Amusement park officials say that when accidents do occur, it is often because patrons have risk-increasing, pre-existing medical conditions or fail to heed rules like those about staying seated or keeping their limbs inside the car. “There is no evidence federal oversight would improve on the already excellent safety record of the industry,” said Colleen Mangone, the media relations director for the amusement parks association. She cited a 2013 report prepared for her group that showed that ride injury rates have remained relatively unchanged since the data were first collected more than 10 years ago. Critics of the report say that it is based largely on self-reported data by association members and that many parks, including some with the worst safety records, opted not to participate in the survey.

Nondisclosure agreements regarding accidents have made it even harder to measure safety. When The Orlando Sentinel reviewed more than 100 personal-injury lawsuits related to ride injuries or fatalities filed against the area’s three big theme park companies in the four-year period ending in 2008, the newspaper discovered that nearly every case was settled out of court, with the details sealed from the public.

Some ride experts say it is not just rides but riders who have changed over the years. Not only are there more obese visitors, but there are also more amputees and people with disabilities.

In some cases body size may have played a role in deaths or injuries. Rosa Irene Ayala-Gaona, who died in the Texas Giant accident last summer, weighed over 200 pounds, prompting ride experts and lawyers to question whether her weight may have prevented the T-shaped lap bar from locking properly. Before the 14-story ride began, Ms. Ayala-Gaona had complained that her safety bar did not seem to have been fully secured, witnesses told a local TV news crew.

Amputees also face risks. In 2011, an Army veteran who had lost both legs fighting in Iraq plummeted 150 feet to his death from a roller coaster in upstate New York because he could not stay in his seat. He was permitted on the ride even though he was not wearing his prostheses.

To better screen riders, some parks use “sample seats” to determine if passengers can be properly secured before getting in line, said Dennis L. Speigel, president of International Theme Park Services, an Ohio consulting firm. Other parks have specially designated seats for amputees and larger patrons.

But some rules are hard to enforce. Setting a maximum weight, for instance, is difficult because a 200-pound person who is 6-foot-1 is quite different from one who is 5-foot-5. “Girth matters,” Mr. Speigel said. And the person working the controls is often a teenager who might be nervous to make judgment calls.

Even rejecting riders can carry risks. Two amputees filed a lawsuit last year claiming they were wrongfully barred from riding a roller coaster at Universal Studios Hollywood. The suit argued that the park’s stated policy required only that all riders have at least one hand and one leg.

Meanwhile, we can expect rides to continue pushing the limits.

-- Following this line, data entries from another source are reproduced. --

Lemma request_inv expired sent c c' :
  transport_inv c -> serve_request expired sent c = Some c' -> transport_inv c'.
Proof.
  intros Hi. unfold serve_request. destruct (tp_stream c) as [stream|] eqn:Hs; [|done].
  destruct (tp_requests c) as [|call rest] eqn:Hq; [done|]. intros [= <-].
  destruct (take_request call rest c Hi Hq) as [Hi' Hd].
  destruct expired; [by apply error_inv|]. case_bool_decide as Hp; [by apply error_inv|].
  destruct sent; [|by apply serve_returns_inv, error_inv].
  apply (sent_inv call stream (set_requests rest (tp_made c) c)); [done..|]. by apply eq_None_not_Some.
Qed.

Lemma response_inv incoming c c' :
  transport_inv c -> serve_response notificationCapacity incoming c = Some c' -> transport_inv c'.
Proof.
  intros Hi. unfold serve_response. destruct (tp_stream c) as [stream|] eqn:Hs; [|done].
  destruct incoming as [response|]; intros [= <-]; [|by apply serve_returns_inv].
  destruct (tp_pending c !! _) as [call|] eqn:Hp.
  - destruct (ti_pending c Hi _ _ Hp) as ([Hm Hr] & Hid & Hq & Hsent).
    apply answer_inv; [apply forget_inv; [done|apply delete_subseteq]|by constructor|done| |].
    + intros id x Hx. simpl in Hx. apply lookup_delete_Some in Hx as [Hne Hx]. apply (pending_distinct id (ps_request_id response) x call c Hi Hx Hp). by symmetry.
    + intros ? [= <-]. by rewrite Hid.
  - case_match; [|by apply serve_returns_inv]. destruct Hi as [H1 H2 H3 H4 H5 H6 H7 H8].
    constructor; try done.
    + intros x Hx. destruct (H1 x Hx). by constructor.
    + intros id x Hx. destruct (H3 id x Hx) as ([? ?] & ?). split; [by constructor|done].
Qed.

Lemma silent_inv c c' :
  transport_inv c -> tp_requests c' = tp_requests c -> tp_pending c' = tp_pending c -> tp_stream c' = tp_stream c ->
  tp_ready c' = tp_ready c -> tp_made c' = tp_made c -> tp_answers c' = tp_answers c -> tp_sent c' = tp_sent c ->
  transport_inv c'.
Proof.
  intros [H1 H2 H3 H4 H5 H6 H7 H8] E1 E2 E3 E4 E5 E6 E7.
  assert (Er : forall n, results n c' = results n c) by (intros; unfold results; by rewrite E6).
  assert (Ho : forall x, open_call x c -> open_call x c').
  { intros x [? ?]. constructor; [by rewrite E5|by rewrite Er]. }
  constructor; rewrite ?E1, ?E2, ?E3, ?E4, ?E5, ?E7; try done.
  - intros x Hx. by apply Ho, H1.
  - intros id x Hx. destruct (H3 id x Hx). split; [by apply Ho|done].
  - intros n. rewrite Er. apply H4.
  - intros n r k. rewrite Er. apply H5.
  - intros n. rewrite Er. apply H6.
Qed.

Jim Seay, president of Premier Rides, a major manufacturer, said that even though technology has greatly improved safety, there is competitive pressure to be the biggest, fastest and scariest.

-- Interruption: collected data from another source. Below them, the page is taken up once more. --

(* ===== verification/StateJson.v ===== *)
(** * What a client is told about a trip

    Models [gateway/state_json.go], [gateway/state_envelope.go],
    [gateway/error_envelope.go] and [gateway/telemetry.go]: the canonical state, the
    pending proposal, outcomes and errors as envelopes, and the observations a client
    sends.  A [map[string]any] is the list of its members in the order of their names,
    which is the order [json.Marshal] writes them in. *)

From S2P Require Import Prelude GoLib GoText Wire Schema Tables Commands Finalization CanonicalState HttpText JsonText PlannerMessages StoredEvent Coordinators Places StrictJson Gateway ClientCommands Transport Supervisor.
From Stdlib Require Import SpecFloat.

(** ** [map[string]any] *)

Definition go_map : Type := list (string * json).

(** [m[name] = value]. *)
Fixpoint put_member (name : string) (value : json) (m : go_map) : go_map :=
  match m with
  | [] => [(name, value)]
  | (k, v) :: rest =>
      match String.compare name k with
      | Lt => (name, value) :: m
      | Eq => (name, value) :: rest
      | Gt => (k, v) :: put_member name value rest
      end
  end.
Definition make_map (l : go_map) : go_map := fold_left (fun m kv => put_member kv.1 kv.2 m) l [].
Definition put_optional (name : string) (value : option json) (m : go_map) : go_map :=
  match value with Some v => put_member name v m | None => m end.
Definition delete_member (name : string) (m : go_map) : go_map :=
  List.filter (fun kv => negb (bool_decide (kv.1 = name))) m.
Definition get_member (name : string) (m : go_map) : option json :=
  snd <$> List.find (fun kv => bool_decide (kv.1 = name)) m.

“Parks in general know they need to provide something new for their guests every year,” he said.”

Ian Urbina is an investigative reporter for The New York Times.

A version of this news analysis appears in print on July 27, 2014, on Page SR6 of the New York edition with the headline: When Thrill Rides Are Real Risks

If you or a loved one are ever injured on an amusement ride – be aware that documenting the conditions then prevailing is extremely important in order to supplement any subsequent investigation.   Do not be afraid to take pictures or have someone else to do so as soon as possible.  By the next day or even in few hours, things may not be as they appeared and subsequent remedial measures are typically excluded from evidence in a court case (in order to “promote safety” is the theory behind such rule of evidence).    My take is if it is unusual in outcome, then it probably should not have happened, so I look for the reasons why it did.


Safety should be everybody’s business, but if you think a manufacturer or designer or owner or operator will always act to protect you and your family, hopefully you will reconsider that conclusion.